Puisque, selon les objectifs du Conseil fédéral (nous reviendrons sur ce sujet), l'autorisation de construire des centrales nucléaires doit dépendre d'une demande d'énergie suffisante, dont il faut faire la preuve, il n'est pas étonnant que les critiques à l'adresse de la commission et de ses travaux portent, en premier lieu, sur les prévisions publiées dans son rapport intermédiaire quant à l'augmentation des besoins en énergie. En particulier, les adversaires d'une croissance des besoins énergétiques se sont efforcés de démontrer qu'il n'y a pas forcément d'interdépendance directe entre le taux de croissance du produit national brut et la consommation d'énergie, ce qui impliquerait, par conséquent, que les économies en énergie ne doivent pas nécessairement compromettre le niveau de vie [3]. Bien que la commission pour la conception globale de l'énergie n'ait pas caché son scepticisme vis-à-vis du postulat d'une croissance zéro de la consommation d'énergie, elle a, cependant; fait preuve d'une certaine souplesse en réduisant de 10 à 20% les prévisions de son rapport intermédiaire, compte tenu des incertitudes de la reprise conjoncturelle [4].

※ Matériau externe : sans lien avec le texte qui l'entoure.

(* ===== verification/Contract.v ===== *)
(** * Option contracts (include/ordbk/instruments/contract.hpp,
    src/instruments/contract.cpp)

    A [std::string] is a [string]; the character loops of the OCC symbol work
    on its list of characters.  [std::snprintf] with the zero-padded decimal
    conversions of the source is written out, its truncation to the buffer
    included. *)

From Stdlib Require Import Ascii.
From stdpp Require Import strings.
From S2P Require Import Prelude StdMap Types.

Inductive OptionType := Call | Put.
Inductive OptionStyle := American | European.
Inductive SettlementType := Physical | Cash.

#[export] Instance OptionType_eq_dec : EqDecision OptionType.
Proof. solve_decision. Defined.

Record ExpiryDate := mkDate {
  year : Z;
  month : Z;
  day : Z }.

#[export] Instance ExpiryDate_eq_dec : EqDecision ExpiryDate.
Proof. solve_decision. Defined.

(** The defaulted [operator<=>]: lexicographic. *)
Definition date_ltb (a b : ExpiryDate) : bool :=
  if (year a =? year b)%Z then
    if (month a =? month b)%Z then (day a <? day b)%Z else (month a <? month b)%Z
  else (year a <? year b)%Z.

Record Contract := mkContract {
  underlying : string;
  strike : Price;
  expiry : ExpiryDate;
  option_type : OptionType;
  style : OptionStyle;
  multiplier : Z;
  settlement : SettlementType }.

(** [Contract c;]: the default member initialisers. *)
Definition Contract_init : Contract :=
  mkContract EmptyString 0 (mkDate 0 0 0) Call American 100 Physical.

(** ** Decimal conversions *)

Definition digit (d : Z) : ascii := ascii_of_nat (48 + Z.to_nat d).

(** The decimal digits of [n]; 20 are enough for 64 bits. *)
Fixpoint digits (fuel : nat) (n : Z) : list ascii :=
  match fuel with
  | 0 => []
  | S fuel' => if (n <? 10)%Z then [digit n] else digits fuel' (n / 10) ++ [digit (n `mod` 10)]
  end.

#[global] Arguments digit : simpl never.

Definition pad0 (w : nat) (l : list ascii) : list ascii := replicate (w - length l) "0"%char ++ l.

(** ["%0<w>d"] and ["%0<w>lld"]: the sign counts towards the width. *)
Definition fmt0 (w : nat) (n : Z) : list ascii :=
  if (n <? 0)%Z then "-"%char :: pad0 (pred w) (digits 20 (- n)) else pad0 w (digits 20 n).

(** [snprintf(buf, size, ...)]: at most [size - 1] characters are kept. *)
Definition snprintf (size : nat) (text : list ascii) : list ascii := take (pred size) text.

Definition chars (s : string) : list ascii := String.list_ascii_of_string s.
Definition of_chars (l : list ascii) : string := String.string_of_list_ascii l.

Definition to_string (d : ExpiryDate) : string :=
  of_chars (snprintf 16 (fmt0 4 (year d) ++ ["-"%char] ++ fmt0 2 (month d) ++ ["-"%char] ++ fmt0 2 (day d))).

(** [for (i = 0; i < underlying.size() && i < 6; ++i) root[i] = underlying[i]] *)
Fixpoint root_loop (i : nat) (u root : list ascii) : list ascii :=
  match u with
  | [] => root
  | c :: u' => if decide (i < 6) then root_loop (S i) u' (<[i := c]> root) else root
  end.

(** Undefined when [strike * 10] leaves std::int64_t.  [append(s, n)] reads [n]
    characters: every buffer has that many. *)
Definition occ_symbol (c : Contract) : res string :=
  let root := root_loop 0 (chars (underlying c)) (replicate 6 " "%char) in
  let date := snprintf 12 (fmt0 2 (year (expiry c) `mod` 100) ++ fmt0 2 (month (expiry c)) ++
                           fmt0 2 (day (expiry c))) in
  let cp := if decide (option_type c = Call) then "C"%char else "P"%char in
  let thousandths := (strike c * 10)%Z in
  guard* bool_decide (in_i 64 thousandths) in
  let strike_str := snprintf 9 (fmt0 8 thousandths) in
  Some (of_chars (take 6 root ++ take 6 date ++ [cp] ++ take 8 strike_str)).

(** [std::invalid_argument] *)
Inductive occ_error := TooShort | NonDigit | BadType.

(** [parse_int] *)
Fixpoint parse_int (v : Z) (sv : list ascii) : Z + occ_error :=
  match sv with
  | [] => inl v
  | ch :: sv' =>
      let code := Z.of_nat (nat_of_ascii ch) in
      if (code <? 48)%Z || (57 <? code)%Z then inr NonDigit
      else parse_int (v * 10 + (code - 48)) sv'
  end.

Definition substr (pos n : nat) (l : list ascii) : list ascii := take n (drop pos l).

(** [while (!s.empty() && s.back() == ' ') s.pop_back()], on the reversed
    string. *)
Fixpoint trim_rev (l : list ascii) : list ascii :=
  match l with
  | c :: l' => if decide (c = " "%char) then trim_rev l' else l
  | [] => []
  end.
Definition trim (l : list ascii) : list ascii := reverse (trim_rev (reverse l)).

Notation "'try*' x ':=' e 'in' k" :=
  (match e with inl x => k | inr err => inr err end)
  (at level 10, x name, e at level 200, k at level 200) : ordbk_scope.

Definition from_occ (s : string) : Contract + occ_error :=
  let occ := chars s in
  if decide (length occ < 21) then inr TooShort
  else
    let root := trim (substr 0 6 occ) in
    try* yy := parse_int 0 (substr 6 2 occ) in
    try* mm := parse_int 0 (substr 8 2 occ) in
    try* dd := parse_int 0 (substr 10 2 occ) in
    let date := mkDate (u16 (2000 + yy)) (u8 mm) (u8 dd) in
    let cp := nth 12 occ " "%char in
    try* ty := (if decide (cp = "C"%char) then inl Call
                else if decide (cp = "P"%char) then inl Put else inr BadType) in
    try* thousandths := parse_int 0 (substr 13 8 occ) in
    inl (mkContract (of_chars root) (thousandths / 10) date ty (style Contract_init)
           (multiplier Contract_init) (settlement Contract_init)).

(** ** Dates are totally ordered *)

#[export] Instance date_ltb_total : StrictTotal date_ltb.
Proof.
  split.
  - intros a. unfold date_ltb. by rewrite !Z.eqb_refl, Z.ltb_irrefl.
  - intros a b c. unfold date_ltb. intros H1 H2.
    repeat match goal with
    | H : context [(?x =? ?y)%Z] |- _ => destruct (Z.eqb_spec x y)
    | |- context [(?x =? ?y)%Z] => destruct (Z.eqb_spec x y)
    end; zbool; rewrite ?Z.ltb_lt; lia.
  - intros [y1 m1 d1] [y2 m2 d2]. unfold date_ltb. simpl. intros H1 H2.
    repeat match goal with
    | H : context [(?x =? ?y)%Z] |- _ => destruct (Z.eqb_spec x y)
    end; zbool; f_equal; lia.
Qed.

Definition date_le (a b : ExpiryDate) : bool := negb (date_ltb b a).

(** ** Zero-padded decimals *)

(** Exactly [w] digits. *)
Fixpoint fixed (w : nat) (n : Z) : list ascii :=
  match w with 0 => [] | S w' => fixed w' (n / 10) ++ [digit (n `mod` 10)] end.

Lemma fixed_length w n : length (fixed w n) = w.
Proof. revert n. induction w; intros n; simpl; [done|]. rewrite length_app, IHw. simpl. lia. Qed.

Lemma fixed_zero w : fixed w 0 = replicate w "0"%char.
Proof.
  induction w as [|w IH]; [done|]. cbn [fixed]. change (0 / 10)%Z with 0%Z. rewrite IH.
  change [digit (0 `mod` 10)] with (replicate 1 "0"%char). rewrite <- replicate_add. f_equal. lia.
Qed.

Lemma pad0_snoc w l c : pad0 (S w) (l ++ [c]) = pad0 w l ++ [c].
Proof.
  unfold pad0. rewrite length_app. simpl length.
  replace (S w - (length l + 1)) with (w - length l) by lia. by rewrite <- app_assoc.
Qed.

Lemma digits_fixed w fuel n :
  (0 ≤ n < 10 ^ Z.of_nat (S w))%Z → S w ≤ fuel → pad0 (S w) (digits fuel n) = fixed (S w) n.
Proof.
  revert fuel n. induction w as [|w IH]; intros [|fuel] n Hn Hf; try lia.
  - change (10 ^ Z.of_nat 1)%Z with 10%Z in Hn. simpl. rewrite (proj2 (Z.ltb_lt n 10)) by lia.
    by rewrite Z.mod_small by lia.
  - change (fixed (S (S w)) n) with (fixed (S w) (n / 10) ++ [digit (n `mod` 10)]).
    cbn [digits]. destruct (Z.ltb_spec n 10).
    + change [digit n] with ([] ++ [digit n]). rewrite pad0_snoc, Z.mod_small, Z.div_small by lia.
      rewrite fixed_zero. unfold pad0. by rewrite app_nil_r.
    + rewrite pad0_snoc. f_equal. apply IH; [|lia].
      rewrite Nat2Z.inj_succ, Z.pow_succ_r in Hn by lia.
      split; [apply Z.div_pos; lia|apply Z.div_lt_upper_bound; lia].
Qed.

Lemma fmt0_fixed w n :
  (0 ≤ n < 10 ^ Z.of_nat (S w))%Z → S w ≤ 20 → fmt0 (S w) n = fixed (S w) n.
Proof.
  intros Hn Hw. unfold fmt0. rewrite (proj2 (Z.ltb_ge n 0)) by lia. by apply digits_fixed.
Qed.

Lemma nat_of_digit d : (0 ≤ d < 10)%Z → Z.of_nat (nat_of_ascii (digit d)) = (48 + d)%Z.
Proof. intros Hd. unfold digit. rewrite nat_ascii_embedding by lia. lia. Qed.

Lemma parse_int_app v l1 l2 :
  parse_int v (l1 ++ l2) = match parse_int v l1 with inl u => parse_int u l2 | inr e => inr e end.
Proof. revert v. induction l1 as [|c l1 IH]; intros v; simpl; [done|]. case_match; [done|apply IH]. Qed.

Lemma parse_fixed w n v :
  (0 ≤ n < 10 ^ Z.of_nat w)%Z → parse_int v (fixed w n) = inl (v * 10 ^ Z.of_nat w + n)%Z.
Proof.
  revert n v. induction w as [|w IH]; intros n v Hn; cbn [fixed].
  { change (10 ^ Z.of_nat 0)%Z with 1%Z in *. cbn [parse_int]. f_equal. lia. }
  rewrite Nat2Z.inj_succ, Z.pow_succ_r in * by lia.
  rewrite parse_int_app, IH; last first.
  { split; [apply Z.div_pos; lia|apply Z.div_lt_upper_bound; lia]. }
  cbn [parse_int]. pose proof (Z.mod_pos_bound n 10 ltac:(lia)). rewrite nat_of_digit by lia.
  rewrite (proj2 (Z.ltb_ge _ 48)), (proj2 (Z.ltb_ge 57 _)) by lia. cbn [orb]. f_equal.
  pose proof (Z.div_mod n 10 ltac:(lia)). lia.
Qed.

(** ** The root *)

Lemma root_loop_spec i u root :
  length root = 6 → i ≤ 6 → root_loop i u root = take i root ++ take (6 - i) u ++ drop (i + length u) root.
Proof.
  revert i root. induction u as [|c u IH]; intros i root Hr Hi; simpl.
  { by rewrite take_nil, Nat.add_0_r, app_nil_l, take_drop. }
  case_decide as Hlt.
  - rewrite IH by (rewrite ?length_insert; lia).
    rewrite (take_S_r _ _ c) by (apply list_lookup_insert_eq; lia).
    rewrite take_insert_ge, drop_insert_lt by lia.
    replace (6 - i) with (S (6 - S i)) by lia. cbn [take]. rewrite <- app_assoc. simpl.
    do 4 f_equal. lia.
  - replace i with 6 by lia. simpl. rewrite drop_ge, !app_nil_r, take_ge by lia. done.
Qed.

Lemma trim_spaces l n :
  last l ≠ Some " "%char → trim (l ++ replicate n " "%char) = l.
Proof.
  intros Hl. unfold trim. rewrite reverse_app, reverse_replicate.
  assert (trim_rev (replicate n " "%char ++ reverse l) = reverse l) as ->.
  { induction n as [|n IH]; cbn [replicate app].
    - destruct l as [|c l _] using rev_ind; [done|]. rewrite reverse_snoc. cbn [trim_rev].
      rewrite last_snoc in Hl. rewrite decide_False; [done|congruence].
    - cbn [trim_rev]. by rewrite decide_True. }
  apply reverse_involutive.
Qed.

(** What an OCC symbol can express. *)
Definition occ_expressible (c : Contract) : Prop :=
  length (chars (underlying c)) ≤ 6 ∧ last (chars (underlying c)) ≠ Some " "%char ∧
  (2000 ≤ year (expiry c) < 2100)%Z ∧ (0 ≤ month (expiry c) < 100)%Z ∧
  (0 ≤ day (expiry c) < 100)%Z ∧ (0 ≤ strike c < 10000000)%Z.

L'Etat doit-il influer de manière persistante sur la politique énergétique en édictant des prescriptions sur les économies d'énergie et le traitement préférentiel à accorder à certaines de ses formes? Cette question ne pourra être tranchée que lors du débat sur un article constitutionnel relatif à la politique énergétique. Jusqu'à présent, les autorités ont fait preuve, dans leurs propos, de retenue au sujet de la nécessité et du contenu d'un tel article, parce qu'elles désirent, au préalable, prendre connaissance du rapport final de la commission. En revanche, le conseiller national Jaeger (adi, SG) a proposé, par sa motion, que l’Etat prenne en main la conduite de l'approvisionnement en énergie. Ce projet tend à obliger le Conseil fédéral à placer la politique énergétique de la Suisse sous le double impératif des économies d'énergie et de la substitution des énergies classiques (fossiles, hydrauliques, thermo-nucléaires) par les énergies de remplacement (énergie solaire, récupération de la chaleur perdue, etc.). A cette fin, il propose la perception d'un impôt progressif sur l'énergie produite de manière traditionnelle. Les recettes serviraient à subventionner les mesures d'économie (par exemple l'isolation des bâtiments) et la promotion des techniques de remplacement. D'autre part, afin d'agir sans attendre l'adoption d'un article constitutionnel sur l'énergie, l'Union démocratique du centre a demandé par voie de motion qu'un arrêté fédéral urgent permette de prélever une taxe sur l'énergie importée, les recettes devant être affectées à la réalisation des objectifs présentés dans la motion Jaeger [5]. Afin de constituer aussi rapidement que possible le fonds de recherche que l'Agence internationale de l'Energie (AIE) préconise avec insistance, on a provisoirement fait appel à une fondation qui est financièrement supportée par des représentants de l'industrie énergétique (hydrocarbures, électricité, charbon) [6].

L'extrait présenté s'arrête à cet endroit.